Our New Theme: Chemistry
We are delving into the science of matter, looking at its composition, properties, and changes that can occur. This week our scientists did some activities related to materials in solution. They experimented to see which type of water dissolved salt more rapidly and completely. They looked to see how food coloring and colored drink mix spread in water. Our older scientists discovered that gas can be in a solution with carbonated water and observed to see what adding salt or a piece of candy would do to that solution. Meanwhile our younger scientists used different clear liquids to see what helped to most fully dissolve colored sugar. Ask your scientist to tell you more details about their discoveries and to share some of their ideas for more experiments.

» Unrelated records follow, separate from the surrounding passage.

(* ===== verification/ReplayThms.v ===== *)
(** * What the replay guarantees

    Termination and the kill switch hold of the binary64 program, whatever the
    numbers (NaN and infinities included); the accounting identity and the
    shape of the quotes are stated in exact rationals. *)

From S2P Require Import Prelude JsNum JsText FloatFacts Replay ReplayTape.
From Stdlib Require Import SpecFloat Ascii QArith Qabs Lqa.
#[local] Open Scope Z_scope.

(** ** Termination *)

Lemma num_sub_self x :
  num_sub x x = S754_zero false \/ num_sub x x = S754_nan.
Proof.
  destruct x as [[]|[]| |s m e]; cbn; auto. left.
  unfold num_sub, SFsub. rewrite Z.min_id. unfold shl_align. rewrite Z.sub_diag. cbn.
  destruct s; cbn; rewrite ?Z.pos_sub_diag; reflexivity.
Qed.

(** A pass that keeps the head lot has used up the fill; the one exception is
    a head of size -Infinity, whose size becomes NaN. *)
Lemma kept_head_ends size remaining :
  SFltb (nint 0) remaining = true ->
  SFleb (num_sub size (num_min size remaining)) (num_lit 1 (-12)) = false ->
  SFltb (nint 0) (num_sub remaining (num_min size remaining)) = false \/
  num_sub size (num_min size remaining) = S754_nan.
Proof.
  intros Hpos Hkeep.
  assert (Hmin : num_min size remaining = size \/ num_min size remaining = remaining \/
                 num_min size remaining = S754_nan).
  { destruct size as [[]|[]| |[]], remaining as [[]|[]| |[]]; unfold num_min; auto; try done;
      try match goal with |- context [if ?b then _ else _] => destruct b; auto end. }
  destruct Hmin as [E|[E|E]]; rewrite E in *.
  - destruct (num_sub_self size) as [E'|E']; [|by right].
    rewrite E' in Hkeep. vm_compute in Hkeep. done.
  - left. destruct (num_sub_self remaining) as [E'|E']; by rewrite E'.
  - right. by destruct size as [[]|[]| |].
Qed.

Lemma num_sub_nan x : num_sub x S754_nan = S754_nan.
Proof. by destruct x as [[]|[]| |]. Qed.

Lemma match_lots_stop fuel (lots : list (Lot number)) side remaining price realised :
  n_ltb (nint 0) remaining = false ->
  exists r, match_lots fuel lots side remaining price realised = Some r.
Proof. intros H. destruct fuel, lots as [|head rest]; cbn [match_lots]; rewrite ?H; by eexists. Qed.

Lemma match_lots_total side price : forall fuel (lots : list (Lot number)) remaining realised,
  (length lots < fuel)%nat ->
  exists r, match_lots fuel lots side remaining price realised = Some r.
Proof.
  induction fuel as [|fuel IH]; intros [|head rest] remaining realised Hf; simpl in Hf; try lia;
    [by eexists|].
  cbn [match_lots]. case_match eqn:Eg; [|by eexists].
  apply andb_true_iff in Eg as [Hpos Hside].
  case_match eqn:Ekeep; [apply IH; lia|].
  destruct (kept_head_ends (l_size head) remaining) as [Hstop|Hnan]; [done|done|..].
  - by apply match_lots_stop.
  - destruct fuel as [|fuel]; [lia|]. cbn [match_lots]. case_match; [|by eexists].
    apply match_lots_stop. cbn [l_size n_sub n_min B64]. rewrite Hnan. cbn [num_min].
    by rewrite num_sub_nan.
Qed.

This past week we talked about and looked for some common sight words. We also introduced the concept of brainstorming to help us generate lots of ideas before picking out a favorite or two. We've been looking at the stories of Laura Numeroff: If You Give a Pig a Party, If You Give a Dog a Donut, and If You Give a Pig a Pancake. We also read The Day Jimmy's Boa Ate the Wash and compared and contrasted this story with Laura Numeroff's stories. As a class, we're working on a book called "If you Give a Moth a Moon." Many of the children were also inspired to write their own story of this type in their notebooks.